BETA – a pre release of software that is given out to a large group of users to try under real conditions.
Beta versions have gone through alpha testing inhouse and are generally fairly close in look, feel and
function to the final product; however, design changes often occur as a result.
DEAFNESS – the condition of lacking the power of hearing or having impaired hearing.
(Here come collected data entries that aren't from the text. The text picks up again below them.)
(** * Sophist pipeline: classification, aggregation, dominance and passages

    A shallow embedding of the pipeline modules of the repository
    ([lib/pipeline/taxonomy.ts], [classifier.ts], [classify-media-llm.ts],
    [aggregators.ts], [dominance.ts], [passage-extractor.ts] and the media
    classification step of [refresh.ts]) together with the properties that
    the specification states about them.

    Conventions of the embedding.
    - A JavaScript [number] that carries a share, a score, a weight or a
      confidence is a rational ([Q]); the arithmetic is exact, and [NaN] and
      the infinities have no counterpart.  Character offsets and counts are
      [nat]; epoch milliseconds are [Z].
    - A JavaScript string is a [string] of bytes; texts are taken to be
      ASCII, so that [toLowerCase], [\w] and [\s] act on single bytes.
    - A [Map] is an association list in insertion order: iteration order is
      observable through the stable [Array.prototype.sort].
    - [new Date()] and [Date.now()] are explicit arguments. *)

From Stdlib Require Import List String Ascii Bool Arith ZArith QArith Qabs.
From Stdlib Require Import Lia Lqa Permutation Sorted OrderedTypeEx.
Import ListNotations.

Close Scope Q_scope.
Local Open Scope nat_scope.

(* ------------------------------------------------------------------ *)
(** * Stable sorting, as [Array.prototype.sort] with a consistent comparator *)

Section StableSort.

Variable A : Type.

(** [before y x] holds when the comparator puts [y] strictly ahead of [x],
    that is when [cmp(y, x) < 0]. *)
Variable before : A -> A -> bool.

Fixpoint insert_by (x : A) (l : list A) : list A :=
  match l with
  | [] => [x]
  | y :: ys => if before y x then y :: insert_by x ys else x :: y :: ys
  end.

Definition sort_by (l : list A) : list A := fold_right insert_by [] l.

Lemma insert_by_perm (x : A) (l : list A) : Permutation (x :: l) (insert_by x l).
Proof.
  induction l as [|y ys IH]; simpl.
  - apply Permutation_refl.
  - destruct (before y x).
    + eapply perm_trans; [apply perm_swap|]. now apply perm_skip.
    + apply Permutation_refl.
Qed.

Lemma sort_by_perm (l : list A) : Permutation l (sort_by l).
Proof.
  induction l as [|x xs IH]; simpl.
  - constructor.
  - eapply perm_trans; [apply perm_skip, IH|]. apply insert_by_perm.
Qed.

Lemma sort_by_length (l : list A) : List.length (sort_by l) = List.length l.
Proof. symmetry. apply Permutation_length, sort_by_perm. Qed.

Lemma sort_by_In (l : list A) (x : A) : In x (sort_by l) <-> In x l.
Proof.
  split; intro H.
  - eapply Permutation_in; [apply Permutation_sym, sort_by_perm|exact H].
  - eapply Permutation_in; [apply sort_by_perm|exact H].
Qed.

Lemma sort_by_nil_inv (l : list A) : sort_by l = [] -> l = [].
Proof.
  intro H. apply length_zero_iff_nil.
  rewrite <- sort_by_length, H. reflexivity.
Qed.

(** Stability: a class of elements that the comparator cannot tell apart
    keeps its original relative order. *)
Section Stability.

Variable same : A -> bool.
Hypothesis same_not_before :
  forall x y, same x = true -> same y = true -> before y x = false.

Lemma insert_by_filter_same (x : A) (l : list A) :
  same x = true -> filter same (insert_by x l) = x :: filter same l.
Proof.
  intro Hx. induction l as [|y ys IH]; simpl.
  - now rewrite Hx.
  - destruct (before y x) eqn:Hb; simpl.
    + destruct (same y) eqn:Hy.
      * now rewrite (same_not_before x y Hx Hy) in Hb.
      * exact IH.
    + now rewrite Hx.
Qed.

Lemma insert_by_filter_other (x : A) (l : list A) :
  same x = false -> filter same (insert_by x l) = filter same l.
Proof.
  intro Hx. induction l as [|y ys IH]; simpl.
  - now rewrite Hx.
  - destruct (before y x); simpl.
    + now rewrite IH.
    + now rewrite Hx.
Qed.

Lemma sort_by_stable (l : list A) : filter same (sort_by l) = filter same l.
Proof.
  induction l as [|x xs IH]; simpl; [reflexivity|].
  destruct (same x) eqn:Hx.
  - now rewrite insert_by_filter_same, IH.
  - now rewrite insert_by_filter_other, IH.
Qed.

End Stability.

(** Sortedness for any transitive relation that [before] decides. *)
Section Sortedness.

Variable R : A -> A -> Prop.
Hypothesis R_trans : forall x y z, R x y -> R y z -> R x z.
Hypothesis before_R : forall x y, before y x = true -> R y x.
Hypothesis not_before_R : forall x y, before y x = false -> R x y.

Lemma insert_by_sorted (x : A) (l : list A) :
  StronglySorted R l -> StronglySorted R (insert_by x l).
Proof.
  induction 1 as [|y ys Hs IH Hall]; simpl.
  - repeat constructor.
  - destruct (before y x) eqn:Hb.
    + constructor; [exact IH|].
      apply Forall_forall. intros z Hz.
      apply (Permutation_in z (Permutation_sym (insert_by_perm x ys))) in Hz.
      destruct Hz as [<-|Hz]; [now apply before_R|].
      rewrite Forall_forall in Hall. now apply Hall.
    + constructor; [now constructor|].
      constructor; [now apply not_before_R|].
      apply Forall_forall. intros z Hz.
      rewrite Forall_forall in Hall.
      eapply R_trans; [apply not_before_R, Hb|now apply Hall].
Qed.

Lemma sort_by_sorted (l : list A) : StronglySorted R (sort_by l).
Proof.
  induction l as [|x xs IH]; simpl; [constructor|].
  now apply insert_by_sorted.
Qed.

End Sortedness.

End StableSort.

Arguments insert_by {A} before x l.
Arguments sort_by {A} before l.

(* ------------------------------------------------------------------ *)
(** * Array helpers *)

(** [l.map(f).filter((y) => y != null)], also a loop that pushes an element
    for some of the items only. *)
Fixpoint keep_found {A B : Type} (f : A -> option B) (l : list A) : list B :=
  match l with
  | [] => []
  | x :: rest =>
      match f x with
      | Some y => y :: keep_found f rest
      | None => keep_found f rest
      end
  end.

Lemma keep_found_length {A B : Type} (f : A -> option B) (l : list A) :
  List.length (keep_found f l) <= List.length l.
Proof.
  induction l as [|x rest IH]; simpl; [lia|].
  destruct (f x); simpl; lia.
Qed.

Lemma keep_found_all {A B : Type} (f : A -> option B) (g : A -> B) (l : list A) :
  (forall x, In x l -> f x = Some (g x)) -> keep_found f l = map g l.
Proof.
  induction l as [|x rest IH]; intro H; simpl; [reflexivity|].
  rewrite (H x (or_introl eq_refl)). f_equal.
  apply IH. intros y Hy. apply H. now right.
Qed.

Lemma keep_found_In {A B : Type} (f : A -> option B) (l : list A) (y : B) :
  In y (keep_found f l) -> exists x, In x l /\ f x = Some y.
Proof.
  induction l as [|x rest IH]; simpl; [tauto|].
  destruct (f x) eqn:E.
  - intros [<-|H].
    + exists x. auto.
    + destruct (IH H) as [x' [Hx' Hf]]. exists x'. auto.
  - intro H. destruct (IH H) as [x' [Hx' Hf]]. exists x'. auto.
Qed.

(* ------------------------------------------------------------------ *)
(** * Rational helpers for [Math.max], [Math.min] and comparisons *)

Module Num.

Local Open Scope Q_scope.

Definition Qltb (x y : Q) : bool := negb (Qle_bool y x).

Definition Qmax2 (x y : Q) : Q := if Qle_bool x y then y else x.
Definition Qmin2 (x y : Q) : Q := if Qle_bool x y then x else y.

(** [x || 1] on a number: zero is falsy. *)
Definition or_one (x : Q) : Q := if Qeq_bool x 0 then 1 else x.

Definition Qsum (l : list Q) : Q := fold_left Qplus l 0.

Lemma Qltb_lt (x y : Q) : Qltb x y = true <-> x < y.
Proof.
  unfold Qltb. rewrite negb_true_iff. split; intro H.
  - apply Qnot_le_lt. intro Hle. apply Qle_bool_iff in Hle. congruence.
  - destruct (Qle_bool y x) eqn:E; [|reflexivity].
    apply Qle_bool_iff in E. exfalso. eapply Qlt_not_le; eassumption.
Qed.

Lemma Qltb_ge (x y : Q) : Qltb x y = false <-> y <= x.
Proof.
  unfold Qltb. rewrite negb_false_iff. apply Qle_bool_iff.
Qed.

Lemma Qmax2_lub_l (x y : Q) : x <= Qmax2 x y.
Proof.
  unfold Qmax2. destruct (Qle_bool x y) eqn:E.
  - now apply Qle_bool_iff.
  - apply Qle_refl.
Qed.

Lemma Qmax2_lub_r (x y : Q) : y <= Qmax2 x y.
Proof.
  unfold Qmax2. destruct (Qle_bool x y) eqn:E.
  - apply Qle_refl.
  - apply Qlt_le_weak, Qnot_le_lt. intro H. apply Qle_bool_iff in H. congruence.
Qed.

Lemma Qmin2_glb_l (x y : Q) : Qmin2 x y <= x.
Proof.
  unfold Qmin2. destruct (Qle_bool x y) eqn:E.
  - apply Qle_refl.
  - apply Qlt_le_weak, Qnot_le_lt. intro H. apply Qle_bool_iff in H. congruence.
Qed.

Lemma Qmin2_glb (x y z : Q) : z <= x -> z <= y -> z <= Qmin2 x y.
Proof. unfold Qmin2. now destruct (Qle_bool x y). Qed.

Lemma Qsum_from (l : list Q) (a : Q) : fold_left Qplus l a == a + Qsum l.
Proof.
  unfold Qsum. revert a. induction l as [|x xs IH]; intro a; simpl.
  - ring.
  - rewrite IH, (IH (0 + x)). ring.
Qed.

Lemma Qsum_cons (x : Q) (l : list Q) : Qsum (x :: l) == x + Qsum l.
Proof. unfold Qsum at 1. simpl. rewrite Qsum_from. ring. Qed.

Lemma Qsum_app (l1 l2 : list Q) : Qsum (l1 ++ l2) == Qsum l1 + Qsum l2.
Proof.
  induction l1 as [|x xs IH]; simpl.
  - unfold Qsum at 2. simpl. ring.
  - rewrite !Qsum_cons, IH. ring.
Qed.

Lemma Qsum_perm (l1 l2 : list Q) : Permutation l1 l2 -> Qsum l1 == Qsum l2.
Proof.
  induction 1.
  - reflexivity.
  - rewrite !Qsum_cons. now rewrite IHPermutation.
  - rewrite !Qsum_cons. ring.
  - now rewrite IHPermutation1.
Qed.

End Num.

(* ------------------------------------------------------------------ *)
(** * String operations of the JavaScript runtime, on ASCII text *)

Module Text.

Local Open Scope string_scope.
Local Open Scope nat_scope.

Definition is_upper (c : ascii) : bool :=
  let n := nat_of_ascii c in (65 <=? n) && (n <=? 90).

Definition is_lower (c : ascii) : bool :=
  let n := nat_of_ascii c in (97 <=? n) && (n <=? 122).

Definition is_digit (c : ascii) : bool :=
  let n := nat_of_ascii c in (48 <=? n) && (n <=? 57).

(** [\s]: tab, line feed, vertical tab, form feed, carriage return, space. *)
Definition is_space (c : ascii) : bool :=
  let n := nat_of_ascii c in ((9 <=? n) && (n <=? 13)) || (n =? 32).

(** [\w]: letters, digits and the underscore. *)
Definition is_word (c : ascii) : bool :=
  is_upper c || is_lower c || is_digit c || (nat_of_ascii c =? 95).

Definition lower_char (c : ascii) : ascii :=
  if is_upper c then ascii_of_nat (nat_of_ascii c + 32) else c.

Fixpoint map_chars (f : ascii -> ascii) (s : string) : string :=
  match s with
  | EmptyString => EmptyString
  | String c r => String (f c) (map_chars f r)
  end.

Definition toLowerCase (s : string) : string := map_chars lower_char s.

(** [s.replace(/[^\w\s]/g, " ")] *)
Definition blank_punctuation (s : string) : string :=
  map_chars (fun c => if is_word c || is_space c then c else " "%char) s.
DIGITAL – describes electronic technology that generates, stores, and processes data in terms of two
states; positive or non- positive.
DISABILITY – a physical or mental condition that limits a person’s movements, senses, or activities.
iOS – basically, iOS truncated way of saying ‘iPhone OS, or iPhone Operating System’.
macOS – is the computer operating system for Apple Computer’s Macintosh line of personal computers
and workstations.
tvOS – “Terminal Velocity Operating System” is an operating system developed by Apple Inc for the
fourth generation and later Apple TV digital media player.
VIRTUAL – not physically existing as such but made by software to appear to do so.
watchOS – is a line of smartwatches designed, developed, and marketed by Apple Inc. It incorporates
fitness tracking and health-oriented capabilities with integration with iOS other Apple products and
services.
3. OPERATIONAL FRAMEWORK
3.1 Materials
3.1.1 Software
Microsoft Visual Studio/Xamarin
Microsoft Visual Studio is an Integrated Development Environment (IDE) from Microsoft. It
is used to develop computer programs as well as wed sites, wed apps, wed services, and
mobile apps
Xamarin is a mobile app development platform for building native iOS,Android, and
Windows apps from a common C#/.NET code base,achieving 75% to nearly 100% codes
reuse between platforms
Our Group Plan to use this IDE and plarform Because Microsoft Visual Studio also use C#
language which is our Group are planning to use to develop our application
OpenCV
It is a open source computer vision and machine learning software library. OpenCV was built
to provide a common infrastructure for computer vision application and to accelerate the
use of machine perception in the commercial product. Being a BSD licensed product
Our Group Planning to use this machine learning to recognize the Fingerspelling and also
OpenCV was using C# which is the language were going to use to develop our application
3.1.2 Hardware
Laptop
A computer that is portable and suitable for use while travelling
Our Group are Planning to use this Because Laptop can anywhere you are and also it
function as computer which is allowed as to develop our application.
Smartphone
A mobile phone that performs many of the function of computer, typically having a
touchscreen interface, internet access, and an operating system capable of running
download applications.
Our Group are Planning to use this as test subject Because SmarthPhone can
perform as a computer which is good for a test subject for our application.
3.1.3 DATA
Voice, Visual, Fingerspelling
3.2 METHOD
3.2.1 Algorithm Under Study
End Point Detection
The speech signals at low frequencies have more energy than at high frequencies.
Therefore, the energies of signal are necessary to be boost at high frequencies.
According to the saturation of environment, the unwanted noise may affect the
recognition rate worse. This problem can be overcome by end point detection
method
Mel Frequency Cepstral Coefficient (MFCC)
Feature extraction is the most important part of the entire system. The aim of
feature extraction is to reduce the data size of the speech signal before pattern
classification or recognition
Color Model
Is a system for creating a full range of colours from a small set of primary colors.
There are two types of colour models: additive and subtractive. Additive color
models use light to display color, while subtractive color models use printing inks.
The most common color models that graphic designers work with are the CMYK
model for printing and the RGB model for computer display.
Image segmentation
Is the process of partitioning a digital image into multiple segments The goal of
segmentation is to simplify and/or change the representation of an image into
something that is more meaningful and easier to analyze Image segmentation is
typically used to locate objects and boundaries (lines, curves, etc.) in images. More
precisely, image segmentation is the process of assigning a label to every pixel in an
image such that pixels with the same label share certain characteristics.